Pinacates

Es muy importante hablar de feminismos porque lo sabemos, los impactos negativos están cayendo en mayor proporción sobre nosotras.Hay que dar también confianza y seguridad, no sólo comida

Palabra olvidada o desconocida, aunque en otros tiempos, los de mi bisabuela, se utilizaba frecuentemente, y en otros lares, en Sonora, donde aún se usa. Alude a un bichito perteneciente a la misma especie de los escarabajos, negro, chiquito y con un muy mal olor, que dicen, le sirve para defenderse. La palabra viene del náhuatl pinacatl, que significa escarabajo negro. El Desierto del Pinacate, en Sonora, recibe ese nombre debido a la múltiple presencia de esta especie en la región. No tiene alas, como otros de sus parientes. Mi bisabuela usaba la palabra para decir que algo, alguien, no valía la pena, que no encontraba razón ni para moverse de su sillón. Y sí, para mí, ese uso es el más correcto. Pinacates.

En febrero, entusiasmadas preparábamos los trabajos para Beijing+25. Discutíamos sobre el contexto global, regional, los retrocesos y, preocupadas por lo que, según algunas, vivimos: un ciclo de des-democratización. 25 años donde lo que hemos ganado, lo hemos ganado por la lucha, la organización y la presión de las nuevas generaciones. Nada ha sido de a gratis, ni cortesía ni de buena manera. Pero, despacito, avanzábamos.

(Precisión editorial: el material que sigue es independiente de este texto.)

(* ===== verification/Sql.v ===== *)
(** * Databases

    What the repositories use of [database/sql]: statements that read or
    write tables, any of which can fail, and transactions.  A statement that
    fails changes nothing; a transaction that fails, at its begin, at a
    statement or at its commit, leaves the tables as they were.  Which calls
    fail is decided by an oracle, the list [failures].

    Statements are functions on the tables: the SQL texts are translated where
    they are used. *)

From S2P Require Export Prelude.

Record database (T : Type) := { tables : T; failures : list bool }.
Arguments tables {T} d.
Arguments failures {T} d.

Definition sql (T A : Type) : Type := database T → result unit A * database T.

#[export] Instance sql_ret {T} : MRet (sql T) := λ A a db, (Ok a, db).
#[export] Instance sql_bind {T} : MBind (sql T) := λ A B k m db,
  match m db with
  | (Ok a, db) => k a db
  | (Err e, db) => (Err e, db)
  end.

(** The next call fails if the oracle says so. *)
Definition call {T} : sql T unit := λ db,
  match failures db with
  | [] => (Ok (), db)
  | b :: bs =>
      let db := {| tables := tables db; failures := bs |} in
      if (b : bool) then (Err (), db) else (Ok (), db)
  end.

(** [ExecContext] and [QueryContext] with its [Scan]s. *)
Definition exec {T A} (f : T → A * T) : sql T A := λ db,
  match call db with
  | (Ok _, db) =>
      let '(a, t) := f (tables db) in (Ok a, {| tables := t; failures := failures db |})
  | (Err e, db) => (Err e, db)
  end.

Definition query {T A} (f : T → A) : sql T A := exec (λ t, (f t, t)).
Definition update {T} (f : T → T) : sql T unit := exec (λ t, ((), f t)).

(** A statement the database can refuse. *)
Definition try_exec {T A} (f : T → option (A * T)) : sql T A := λ db,
  match call db with
  | (Ok _, db) =>
      match f (tables db) with
      | Some (a, t) => (Ok a, {| tables := t; failures := failures db |})
      | None => (Err tt, db)
      end
  | (Err e, db) => (Err e, db)
  end.

(** [BeginTx], the body, [Commit], with the deferred [Rollback]. *)
Definition transaction {T A} (body : sql T A) : sql T A := λ db,
  let m : sql T A := call;; a ← body; call;; mret a in
  match m db with
  | (Ok a, db') => (Ok a, db')
  | (Err e, db') => (Err e, {| tables := tables db; failures := failures db' |})
  end.

(** ** What a run does to the tables *)

Section runs.
Context {T : Type}.
Implicit Types (t : T) (db : database T).

Lemma call_tables db r db' : call db = (r, db') → tables db' = tables db.
Proof. unfold call. destruct (failures db) as [|[] bs]; by intros [= _ <-]. Qed.

Lemma exec_Ok {A} (f : T → A * T) db a db' :
  exec f db = (Ok a, db') → f (tables db) = (a, tables db').
Proof.
  unfold exec. destruct (call db) as [[[]|] db1] eqn:Hc; [|done].
  rewrite <-(call_tables _ _ _ Hc). destruct (f (tables db1)) as [b t]. by intros [= -> <-].
Qed.

Lemma try_exec_tables {A} (f : T → option (A * T)) db r db' : try_exec f db = (r, db') →
  match r with Ok a => f (tables db) = Some (a, tables db') | Err _ => tables db' = tables db end.
Proof.
  unfold try_exec. destruct (call db) as [[[]|] db1] eqn:Hc; rewrite <-(call_tables _ _ _ Hc);
    [|by intros [= <- <-]].
  destruct (f (tables db1)) as [[a t]|] eqn:Hf; by intros [= <- <-].
Qed.

Lemma query_tables {A} (f : T → A) db r db' : query f db = (r, db') → tables db' = tables db.
Proof.
  unfold query, exec. destruct (call db) as [[[]|] db1] eqn:Hc;
    rewrite <-(call_tables _ _ _ Hc); by intros [= _ <-].
Qed.

Lemma query_Ok {A} (f : T → A) db a db' : query f db = (Ok a, db') → a = f (tables db).
Proof. intros Hq%exec_Ok. by injection Hq as -> _. Qed.

Lemma update_Ok (f : T → T) db a db' : update f db = (Ok a, db') → tables db' = f (tables db).
Proof. intros Hq%exec_Ok. by injection Hq. Qed.

Lemma exec_Err {A} (f : T → A * T) db e db' : exec f db = (Err e, db') → tables db' = tables db.
Proof.
  unfold exec. destruct (call db) as [[[]|] db1] eqn:Hc; rewrite <-(call_tables _ _ _ Hc);
    [by destruct (f (tables db1))|by intros [= _ <-]].
Qed.

Lemma update_Err (f : T → T) db e db' : update f db = (Err e, db') → tables db' = tables db.
Proof. apply exec_Err. Qed.

Lemma bind_Ok_sql {A B} (m : sql T A) (k : A → sql T B) db b db' :
  mbind (M:=sql T) k m db = (Ok b, db') ↔ ∃ a db1, m db = (Ok a, db1) ∧ k a db1 = (Ok b, db').
Proof.
  unfold mbind, sql_bind. destruct (m db) as [[a|e] db1]; naive_solver.
Qed.

Lemma transaction_Err {A} (body : sql T A) db e db' :
  transaction body db = (Err e, db') → tables db' = tables db.
Proof. unfold transaction. case_match. case_match; [done|]. by intros [= _ <-]. Qed.

Lemma transaction_Ok {A} (body : sql T A) db a db' :
  transaction body db = (Ok a, db') →
  ∃ db1 db2, tables db1 = tables db ∧ body db1 = (Ok a, db2) ∧ tables db' = tables db2.
Proof.
  unfold transaction. match goal with |- match ?m with _ => _ end = _ → _ =>
    destruct m as [[a'|] db0] eqn:Hm; [|done] end.
  intros [= -> ->].
  apply bind_Ok_sql in Hm as ([] & db1 & H1 & Hm).
  apply bind_Ok_sql in Hm as (a1 & db2 & H2 & Hm).
  apply bind_Ok_sql in Hm as ([] & db3 & H3 & Hm). injection Hm as -> ->.
  exists db1, db2. by rewrite (call_tables _ _ _ H1), (call_tables _ _ _ H3).
Qed.
End runs.

(** A query fails only when its call does. *)
Lemma query_result {T A} (f : T → A) (db : database T) :
  (query f db).1 = if decide (head (failures db) = Some true) then Err () else Ok (f (tables db)).
Proof.
  unfold query, exec, call. destruct (failures db) as [|[] bs]; simpl; done.
Qed.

Decíamos: “en la región aún están claramente marcadas las líneas patriarcales, combinadas con el racismo y la negación de la diversidad, por lo que, sumando al capitalismo, tenemos una combinación terriblemente funesta, ya que excluye a miles de millones de personas. Veíamos también con preocupación los sermones de moralina ridícula, las supersticiones religiosas y la negación de la violencia contra las mujeres. Contemplamos cómo nuestra muy frágil democracia va quedando sólo en el párrafo del artículo redactado por Torres Bodet “una forma de vida”, y que cada día se aleja un poquito más en cada mañanera. Perdimos la oportunidad de construir un sistema de convivencia donde podamos existir en pluralidad y con derechos.

Ana Falú dijo que resistir es persistir y permanecer para preservar ese derecho a existir. Debemos preservar nuestro derecho a existir como movimiento que revoluciona las relaciones y con ello, alienta las ganas de la vida con dignidad.

Hoy, hasta con temor lo decimos, la independencia de las mujeres puede ser una víctima silenciosa de la pandemia. Este horripilante trastorno nos ha revelado, de una forma brutal, las áreas en las que las feministas necesitamos movilizarnos y organizarnos. Las habilidades y fortalezas del movimiento son clave para contrarrestar estos atisbos de “nueva normalidad” tan viejos que incluso Matusalén parece un chaval. Ir a lo básico: muchas compañeras están repartiendo despensas entre mujeres que han perdido casi todo. Grupos feministas siguen dedicándose a impartir talleres de prevención de violencia, asesoría jurídica y sicológica y acompañamiento a mujeres víctimas en cientos de municipios, Ecatepec, Hermosillo, Chetumal. Es muy importante hablar de feminismos porque lo sabemos, los impactos negativos están cayendo en mayor proporción sobre nosotras. Hay que dar también confianza y seguridad, no sólo comida.

Muchas mujeres han visto disminuido su acceso a la anticoncepción y a la atención pre y posnatal debido a la saturación de los servicios de salud. Esto aumentará los embarazos adolescentes y, no deseados, e incrementará la vulnerabilidad y precariedad económica de quienes lo vivan.

Pero, no olvidemos Beijing+25. ONUMujeres ha organizado una campaña, Generación Igualdad: igualdad en la remuneración, igualdad en el trabajo doméstico y de cuidado; fin al acoso sexual y a todas las formas de violencia contra las mujeres y las niñas; servicios de salud que respondan a sus necesidades, y participación igualitaria en la vida política y en la toma de decisiones en todas las esferas de la vida.

Hay que dejar de perder el tiempo con los pinacates y sus erróneas y delirantes medidas y que nuestras legisladoras asuman un liderazgo comprometido con la igualdad de género para mantener esta agenda. Como dijo Alicia Bárcena, “hay que romper con los patrones culturales patriarcales, discriminatorios, violentos y con el predominio de la cultura del privilegio, para avanzar hacia la cultura de los derechos y la igualdad”. Además, un fuerte Sí al Ingreso Básico Vital.